In case of Provincial Government, C.P. & Berar v. Abdul Rahman : AIR 1943 Nag 145 : 1943 Cri LJ 512 learned Division Bench of Nagpur High Court for the purpose of making out offence under Section 307 of I.P.C. under given facts and circumstances of the case observed as under:
The knife and the injury on the chest are no doubt material but not conclusive. These two factors are, however, not sufficient in themselves to prove the requisite intention or knowledge contemplated in Section 307. Where the assailant's immediate purpose was to release himself from the constable's hold and run away, his object in dealing the blow would be nothing more than to disable the constable. If the surrounding circumstances make no contribution to the proof of the intention or knowledge, it has to be inferred only from the nature of the act itself. In such a case the agent must be presumed to intent only the natural consequences of the act which was simple hurt in this case.

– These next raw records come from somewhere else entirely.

(** * Indicator computation of the stock dashboard (src/app.py)

    Shallow embedding of [get_stock_data]: the MACD(12, 26, 9) columns and
    the recursive KD(9, 3, 3) columns computed from a downloaded frame of
    daily bars.

    Numbers.  The source computes with IEEE doubles.  Here a finite double
    is an exact rational ([Qc], canonical fractions, so that equality is
    Leibniz equality) and the special values +inf, -inf and NaN are kept as
    constructors of [fval]: rounding and overflow are not modelled, the
    propagation of NaN and of the infinities is.  An equality between
    finite values below is an equality of exact rationals (2/3 * 50 +
    1/3 * 50 is 50), which a double computation meets up to rounding only.
    Where a statement turns on the rounding itself, the KD columns are
    computed a second time, in module [B64], with the binary64 operations
    of the Standard Library's [SpecFloat] (round to nearest even).
    The pandas operations the
    source calls ([ewm(span, adjust=False).mean()], [rolling(window).min()],
    element-wise Series arithmetic, [pd.isna]) are modelled from their
    documented behaviour. *)

From Stdlib Require Import String List ZArith QArith Qcanon Lia Lqa Bool Arith.
From Stdlib Require SpecFloat.
Import ListNotations.

Set Implicit Arguments.

Local Open Scope nat_scope.

(** ** Extended values: a float64 cell of a pandas Series *)

Module Float.

Inductive fval : Type :=
| Fin (q : Qc)
| PInf
| NInf
| NaN.

Definition qc (n : Z) (d : positive) : Qc := Q2Qc (n # d).

(** [pd.isna]: true on NaN only; the infinities are not missing values. *)
Definition isna (x : fval) : bool :=
  match x with NaN => true | _ => false end.

Definition isfinite (x : fval) : bool :=
  match x with Fin _ => true | _ => false end.

(** The infinity whose sign is that of a comparison with zero; a zero
    operand gives NaN (0 * inf, 0 / 0). *)
Definition inf_of_sign (c : comparison) : fval :=
  match c with Gt => PInf | Lt => NInf | Eq => NaN end.

Definition sign (q : Qc) : comparison := (q ?= 0)%Qc.

Definition fneg (x : fval) : fval :=
  match x with
  | Fin q => Fin (- q)%Qc
  | PInf => NInf
  | NInf => PInf
  | NaN => NaN
  end.

Definition fadd (x y : fval) : fval :=
  match x, y with
  | NaN, _ | _, NaN => NaN
  | Fin a, Fin b => Fin (a + b)%Qc
  | PInf, NInf | NInf, PInf => NaN
  | PInf, _ | _, PInf => PInf
  | NInf, _ | _, NInf => NInf
  end.

Definition fsub (x y : fval) : fval := fadd x (fneg y).

Definition fmul (x y : fval) : fval :=
  match x, y with
  | NaN, _ | _, NaN => NaN
  | Fin a, Fin b => Fin (a * b)%Qc
  | Fin a, PInf | PInf, Fin a => inf_of_sign (sign a)
  | Fin a, NInf | NInf, Fin a => inf_of_sign (CompOpp (sign a))
  | PInf, PInf | NInf, NInf => PInf
  | PInf, NInf | NInf, PInf => NInf
  end.

(** Division of Series cells never raises: a zero divisor gives an infinity
    of the sign of the dividend, and 0 / 0 gives NaN.  Every divisor of the
    program is a difference [x - y], whose zero is +0. *)
Definition fdiv (x y : fval) : fval :=
  match x, y with
  | NaN, _ | _, NaN => NaN
  | Fin a, Fin b =>
      match sign b with
      | Eq => inf_of_sign (sign a)
      | _ => Fin (a / b)%Qc
      end
  | Fin _, _ => Fin 0%Qc
  | PInf, Fin b => match sign b with Lt => NInf | _ => PInf end
  | NInf, Fin b => match sign b with Lt => PInf | _ => NInf end
  | _, _ => NaN
  end.

End Float.

Import Float.

(** ** The data model: one row of the downloaded frame *)

Record Bar : Type := mkBar {
  timestamp : Z;
  Open : Qc;
  High : Qc;
  Low : Qc;
  Close : Qc;
  Volume : Z
}.

(** The frame after the indicator columns have been assigned. *)
Record DataFrame : Type := mkFrame {
  bars : list Bar;
  MACD : list Qc;
  Signal : list Qc;
  Hist : list Qc;
  RSV : list fval;
  K : list fval;
  D : list fval
}.

(** ** pandas operations *)

Module Pandas.

(** [Series.ewm(span=s, adjust=False).mean()]:
    y[0] = x[0], y[t] = (1 - alpha) * y[t-1] + alpha * x[t],
    alpha = 2 / (s + 1). *)
Definition alpha_of_span (span : positive) : Qc := qc 2 (span + 1).

Fixpoint ewm_from (alpha prev : Qc) (xs : list Qc) : list Qc :=
  match xs with
  | [] => []
  | x :: t =>
      let y := ((1 - alpha) * prev + alpha * x)%Qc in
      y :: ewm_from alpha y t
  end.

Definition ewm_mean (span : positive) (xs : list Qc) : list Qc :=
  match xs with
  | [] => []
  | x :: t => x :: ewm_from (alpha_of_span span) x t
  end.

(** Element-wise arithmetic of two Series on the same index. *)
Definition series_sub (xs ys : list Qc) : list Qc :=
  map (fun p => (fst p - snd p)%Qc) (combine xs ys).

Definition Qcmin (x y : Qc) : Qc :=
  match (x ?= y)%Qc with Gt => y | _ => x end.

Definition Qcmax (x y : Qc) : Qc :=
  match (x ?= y)%Qc with Lt => y | _ => x end.

(** The rows [i - w + 1 .. i] of a column. *)
Definition window_slice (w i : nat) (xs : list Qc) : list Qc :=
  firstn w (skipn (S i - w) xs).

(** [Series.rolling(window=w).agg()] with the default [min_periods = w]:
    NaN until [w] observations are available, then the aggregate of the
    last [w] rows. *)
Definition rolling (agg : Qc -> Qc -> Qc) (w : nat) (xs : list Qc)
  : list fval :=
  map (fun i =>
         if S i <? w then NaN
         else match window_slice w i xs with
              | [] => NaN
              | x :: t => Fin (fold_left agg t x)
              end)
      (seq 0 (length xs)).

Definition rolling_min := rolling Qcmin.
Definition rolling_max := rolling Qcmax.

End Pandas.

Import Pandas.

(** ** get_stock_data *)

(** One cell of [(Close - low_min) / (high_max - low_min) * 100]. *)
Definition rsv_cell (close : Qc) (lo hi : fval) : fval :=
  fmul (fdiv (fsub (Fin close) lo) (fsub hi lo)) (Fin (qc 100 1)).

Fixpoint rsv_column (closes : list Qc) (los his : list fval) : list fval :=
  match closes, los, his with
  | c :: cs, l :: ls, h :: hs => rsv_cell c l h :: rsv_column cs ls hs
  | _, _, _ => []
  end.

(** [if pd.isna(rsv): rsv = 50]. *)
Definition rsv_or_50 (rsv : fval) : fval :=
  if isna rsv then Fin (qc 50 1) else rsv.

Definition smooth (prev cur : fval) : fval :=
  fadd (fmul (Fin (qc 2 3)) prev) (fmul (Fin (qc 1 3)) cur).

(** The body of [for i in range(1, len(df))]: the state is the pair of the
    lists [k_values] and [d_values], read at [-1] and appended to. *)
Definition kd_step (rsvs : list fval) (st : list fval * list fval) (i : nat)
  : list fval * list fval :=
  let (k_values, d_values) := st in
  let rsv := rsv_or_50 (nth i rsvs NaN) in
  let k := smooth (last k_values NaN) rsv in
  let d := smooth (last d_values NaN) k in
  (k_values ++ [k], d_values ++ [d]).

Definition kd_loop (rsvs : list fval) (n : nat) : list fval * list fval :=
  fold_left (kd_step rsvs) (seq 1 (n - 1)) ([Fin (qc 50 1)], [Fin (qc 50 1)]).

(** [get_stock_data] after the download: [df] is the frame returned by
    [yf.download], [None] the result on an empty frame. *)
Definition get_stock_data (df : list Bar) : option DataFrame :=
  match df with
  | [] => None
  | _ :: _ =>
      let close := map Close df in
      let exp12 := ewm_mean 12 close in
      let exp26 := ewm_mean 26 close in
      let macd := series_sub exp12 exp26 in
      let signal := ewm_mean 9 macd in
      let hist := series_sub macd signal in
      let low_min := rolling_min 9 (map Low df) in
      let high_max := rolling_max 9 (map High df) in
      let rsv := rsv_column close low_min high_max in
      let (k_values, d_values) := kd_loop rsv (length df) in
      Some (mkFrame df macd signal hist rsv k_values d_values)
  end.

(** ** The claims' reading of the indicators, index by index *)

Module Spec.

(** [e[0] = x[0]], [e[i] = a * x[i] + b * e[i-1]]. *)
Fixpoint ema_at (a b : Qc) (x : nat -> Qc) (i : nat) : Qc :=
  match i with
  | O => x O
  | S j => (a * x (S j) + b * ema_at a b x j)%Qc
  end.

Definition macd_at (close : nat -> Qc) (i : nat) : Qc :=
  (ema_at (qc 2 13) (qc 11 13) close i
   - ema_at (qc 2 27) (qc 25 27) close i)%Qc.

Definition signal_at (close : nat -> Qc) (i : nat) : Qc :=
  ema_at (qc 2 10) (qc 8 10) (macd_at close) i.

Definition hist_at (close : nat -> Qc) (i : nat) : Qc :=
  (macd_at close i - signal_at close i)%Qc.

(** [K[0] = 50], [K[i] = (2/3) K[i-1] + (1/3) rsv_i]. *)
Fixpoint K_at (rsv : nat -> fval) (i : nat) : fval :=
  match i with
  | O => Fin (qc 50 1)
  | S j => smooth (K_at rsv j) (rsv_or_50 (rsv (S j)))
  end.

(** [D[0] = 50], [D[i] = (2/3) D[i-1] + (1/3) K[i]]. *)
Fixpoint D_at (rsv : nat -> fval) (i : nat) : fval :=
  match i with
  | O => Fin (qc 50 1)
  | S j => smooth (D_at rsv j) (K_at rsv (S j))
  end.

End Spec.

Import Spec.

(** Column [c] read as a function of the index. *)
Definition col (c : list Qc) : nat -> Qc := fun j => nth j c 0%Qc.
Definition fcol (c : list fval) : nat -> fval := fun j => nth j c NaN.

(** ** Columns, claim-side predicates and sample series *)

(** The columns of the result, named as in the source. *)
Definition close_col (df : list Bar) : list Qc := map Close df.
Definition macd_col (df : list Bar) : list Qc :=
  series_sub (ewm_mean 12 (close_col df)) (ewm_mean 26 (close_col df)).
Definition signal_col (df : list Bar) : list Qc := ewm_mean 9 (macd_col df).
Definition hist_col (df : list Bar) : list Qc :=
  series_sub (macd_col df) (signal_col df).
Definition low_min_col (df : list Bar) : list fval :=
  rolling_min 9 (map Low df).
Definition high_max_col (df : list Bar) : list fval :=
  rolling_max 9 (map High df).
Definition rsv_col (df : list Bar) : list fval :=
  rsv_column (close_col df) (low_min_col df) (high_max_col df).

Definition frame_of (df : list Bar) : DataFrame :=
  mkFrame df (macd_col df) (signal_col df) (hist_col df) (rsv_col df)
    (map (K_at (fcol (rsv_col df))) (seq 0 (length df)))
    (map (D_at (fcol (rsv_col df))) (seq 0 (length df))).

(** The indicator fields of row [i], when the row exists in every column. *)
Record Indicators : Type := mkInd {
  macd : Qc;
  signal : Qc;
  hist : Qc;
  k : fval;
  d : fval
}.

Definition indicators_at (r : DataFrame) (i : nat) : option Indicators :=
  match nth_error (MACD r) i, nth_error (Signal r) i, nth_error (Hist r) i,
        nth_error (K r) i, nth_error (D r) i with
  | Some m, Some s, Some h, Some kv, Some dv => Some (mkInd m s h kv dv)
  | _, _, _, _, _ => None
  end.

(** [m] is reached by [x] on [lo .. hi] and is in relation [R] to every
    value of [x] there ([R] is [<=] for a minimum, [>=] for a maximum). *)
Definition is_extremum_over (R : Qc -> Qc -> Prop) (x : nat -> Qc)
  (lo hi : nat) (m : Qc) : Prop :=
  (exists j, lo <= j <= hi /\ x j = m)
  /\ forall j, lo <= j <= hi -> R m (x j).
(** [match_here] finds exactly the matches that start the string. *)
Lemma match_here_Lang (s : string) : forall r : regex,
  match_here r s = true <-> exists u v, s = u +:+ v /\ Lang r u.
Proof.
  induction s as [|d s IH]; intros r; cbn [match_here].
  - rewrite orb_false_r, nullable_Lang. split.
    + intros H. by exists EmptyString, EmptyString.
    + intros (u & v & E & H). symmetry in E. by apply append_empty in E as [-> _].
  - rewrite orb_true_iff, nullable_Lang, IH. split.
    + intros [H|(u & v & -> & H)].
      * by exists EmptyString, (String d s).
      * exists (String d u), v. split; [done|]. by apply deriv_Lang.
    + intros (u & v & E & H). symmetry in E.
      apply append_cons in E as [[-> _]|(u' & -> & ->)].
      * by left.
      * right. exists u', v. split; [done|]. by apply deriv_Lang.
Qed.

(** [search] finds exactly the matches that lie anywhere in the string. *)
Lemma search_Lang (r : regex) (s : string) :
  search r s = true <-> exists t u v, s = t +:+ (u +:+ v) /\ Lang r u.
Proof.
  induction s as [|d s IH]; cbn [search].
  - rewrite orb_false_r, match_here_Lang. split.
    + intros (u & v & E & H). by exists EmptyString, u, v.
    + intros (t & u & v & E & H). symmetry in E.
      apply append_empty in E as [-> E]. simpl. eauto.
  - rewrite orb_true_iff, match_here_Lang, IH. split.
    + intros [(u & v & E & H)|(t & u & v & -> & H)].
      * exists EmptyString, u, v. split; [exact E|exact H].
      * exists (String d t), u, v. split; [reflexivity|exact H].
    + intros (t & u & v & E & H). destruct t as [|c t].
      * rewrite append_nil_l in E. left. eauto.
      * rewrite append_String in E. injection E as <- ->. right. eauto.
Qed.

End RegExpSpec.

(** ** Mutating one role, read from another *)

Lemma mutate_frame (P C : loc) (m : Role.mutation) (σ σ' : Role.store)
    (meC : Role.t) (eff : list string) :
  P <> C ->
  Role.roles σ !! C = Some meC ->
  Role.arrays σ !! Role.permissions meC = Some eff ->
  (forall meP, Role.roles σ !! P = Some meP -> Role.permissions meP <> Role.permissions meC) ->
  Role.mutate P m σ = Some σ' ->
  Role.roles σ' !! C = Some meC /\
  Role.arrays σ' !! Role.permissions meC = Some eff /\
  (m <> Role.by_set (Role.permissions meC) ->
   forall meP, Role.roles σ' !! P = Some meP -> Role.permissions meP <> Role.permissions meC).
Proof.
  intros Hne HC Heff Hapart Hrun.
  destruct (Role.roles σ !! P) as [meP|] eqn:HP.
  2:{ destruct m; simpl in Hrun; unfold Role.set, Role.add, Role.remove in Hrun;
      rewrite HP in Hrun; discriminate. }
  pose proof (lookup_lt_Some _ _ _ HP) as HltP.
  pose proof (lookup_lt_Some _ _ _ Heff) as HltC.
  specialize (Hapart meP eq_refl).
  destruct m as [a|x|x]; simpl in Hrun.
  - rewrite (set_runs P a σ meP HP) in Hrun. injection Hrun as <-. simpl.
    rewrite list_lookup_insert_ne by done. split; [done|]. split; [done|].
    intros Hm meP'. rewrite list_lookup_insert_eq by done. intros [= <-]. simpl.
    congruence.
  - destruct (Role.arrays σ !! Role.permissions meP) as [effP|] eqn:HeffP.
    2:{ unfold Role.add in Hrun. rewrite HP in Hrun. simpl in Hrun.
        rewrite HeffP in Hrun. discriminate. }
    rewrite (add_runs P x σ meP effP HP HeffP) in Hrun. injection Hrun as <-.
    destruct (JS.includes effP x).
    + split; [done|]. split; [done|]. intros _ meP'. rewrite HP. by intros [= <-].
    + simpl. split; [done|]. rewrite list_lookup_insert_ne by done.
      split; [done|]. intros _ meP'. rewrite HP. by intros [= <-].
  - destruct (Role.arrays σ !! Role.permissions meP) as [effP|] eqn:HeffP.
    2:{ unfold Role.remove in Hrun. rewrite HP in Hrun. simpl in Hrun.
        rewrite HeffP in Hrun. discriminate. }
    rewrite (remove_runs P x σ meP effP HP HeffP) in Hrun. injection Hrun as <-.
    simpl. rewrite list_lookup_insert_ne by done. split; [done|].
    rewrite lookup_app_l by done. split; [done|].
    intros _ meP'. rewrite list_lookup_insert_eq by done. intros [= <-]. simpl. lia.
Qed.
(** With the automatic width, in binary64, [main] converts every frame
    of a source that is at most ten times as wide as it is high: the
    loop returns one text per frame and cannot raise. *)
Theorem automatic_width_converts_every_frame
    (converter : AC.t float) (frames : list PIL.Image) (p : TP.probe)
    (ew eh w : Z) (player player' : TP.t float)
    (tr : list (TP.event float)) :
  finite (AC.contrast converter) ->
  1 <= str_len (AC.charset converter) < 2 ^ 63 ->
  Forall (fun frame => PIL.well_formed frame /\
                       PIL.width frame = ew /\ PIL.height frame = eh) frames ->
  1 <= ew < 2 ^ 31 -> eh < 2 ^ 31 -> ew <= 10 * eh ->
  Main.target_width None p ew eh player = (TP.Returns w, player', tr) ->
  w < 2 ^ 20 ->
  exists texts,
    Main.convert_frames converter frames w player'
    = (TP.Returns texts, player',
       conversion_reports 0 (len frames) (List.length frames)) /\
    List.length texts = List.length frames.
Proof.
  intros Fc HN Hframes Hew Heh Hshape Ewidth Hsmall.
  assert (20 <= w) as Hw.
  { revert Ewidth. unfold Main.target_width, TP.seq.
    destruct (TP.calculate_frame_size p ew eh player)
      as [[[[w0 h0] | e |] s1] tr1] eqn:Ecalc; try discriminate.
    cbn. intros Eq. injection Eq as <- _ _.
    now destruct (calculate_frame_size_bounds _ _ _ _ _ _ _ _ Ecalc). }
  destruct (mapM_all_ok (fun frame => AC.convert_frame converter frame w)
                        frames) as [texts Etexts].
  { eapply Forall_impl; [| exact Hframes].
    intros frame (Hwf & Efw & Efh).
    destruct (convert_at_width converter frame w Hwf Fc HN)
      as (_ & _ & Tenth); try lia.
    apply Tenth; lia. }
  exists texts. split.
  - exact (convert_loop_ok converter w (len frames) player' frames texts [] 0
                           Etexts).
  - symmetry. exact (Forall2_length (mapM_Forall2 _ _ _ Etexts)).
Qed.

Lemma automatic_width_converts_every_frame_witness :
  exists texts,
    Main.convert_frames (AC.__init__ None (of_dec 1.0 : float))
                        [flat_image 1920 1080 128; flat_image 1920 1080 40]
                        70 (with_size player0 100 30)
    = (TP.Returns texts, with_size player0 100 30,
       conversion_reports 0
         (len [flat_image 1920 1080 128; flat_image 1920 1080 40])
         (List.length [flat_image 1920 1080 128; flat_image 1920 1080 40])) /\
    List.length texts
    = List.length [flat_image 1920 1080 128; flat_image 1920 1080 40].
Proof.
  apply (automatic_width_converts_every_frame
           (AC.__init__ None (of_dec 1.0 : float))
           [flat_image 1920 1080 128; flat_image 1920 1080 40]
           (sized 100 30) 1920 1080 70 player0
           (with_size player0 100 30)
           [TP.Query TP.Shutil; TP.Query TP.Stty; TP.Query TP.Tput;
            TP.Print "ASCII frame size: 70x19"]).
  - vm_compute. reflexivity.
  - vm_compute. split; [discriminate | reflexivity].
  - repeat constructor; apply flat_image_well_formed; lia.
  - lia.
  - lia.
  - lia.
  - vm_compute. reflexivity.
  - lia.
Defined.

End AutomaticPipeline.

7. In the instant case, there is no evidence available on record for establishing the motive of the appellant. Appellant was not having any inimical term with the complainant. He was also not having any weapon in his possession and it appears that after pronouncement of judgment spontaneously he picked up the blade and caused blow without aiming any particular part of the body and blow fell on vital part which caused simple injury to complainant. In these circumstances, it would be very difficult to discern that appellant was having intention to commit murder of complainant or knowledge that because of his act the complainant would die.
8. According to the medical evidence, injury was simple in nature. There is no opinion given by both the Doctors that injury was grievous in nature and there is no data available in both the medical reports Ex. P/15 and Ex. P/24 that Injury was grievous in nature, in any way as defined under Section 320 of I.P.C., therefore, the appellant cannot be convicted neither for commission of offence under Section 307 of I.P.C. nor under Section 333 of I.P.C. causing grievous hurt to deter public servant from (his duty. Since injury was simple in nature, therefore, appellant would at the most be liable for conviction under S-332 of I.P.C., voluntarily causing hurt to deter public servant from his duty.
9. Consequently, this appeal is allowed in part. Conviction and sentence of the appellant under Section 307 and 333 of I.P.C. are hereby set asides instead thereof he is convicted under Section 332 of I.P.C. and sentenced to R.I. for 3 years and with fine of Rs. 3,000/-in default of payment of fine he shall suffer additional R.I. for 9 months. Full jail sentence has been granted to the appellant looking to the special feature of the case i.e. appellant caused injury to Reader of the Court, inside the Court, in Court hours after pronouncement of judgment of conviction. There is also material available on the record that appellant was facing prosecution for several criminal offences.
10. Office is directed to send copy of this judgment along with record immediately to the trial Court.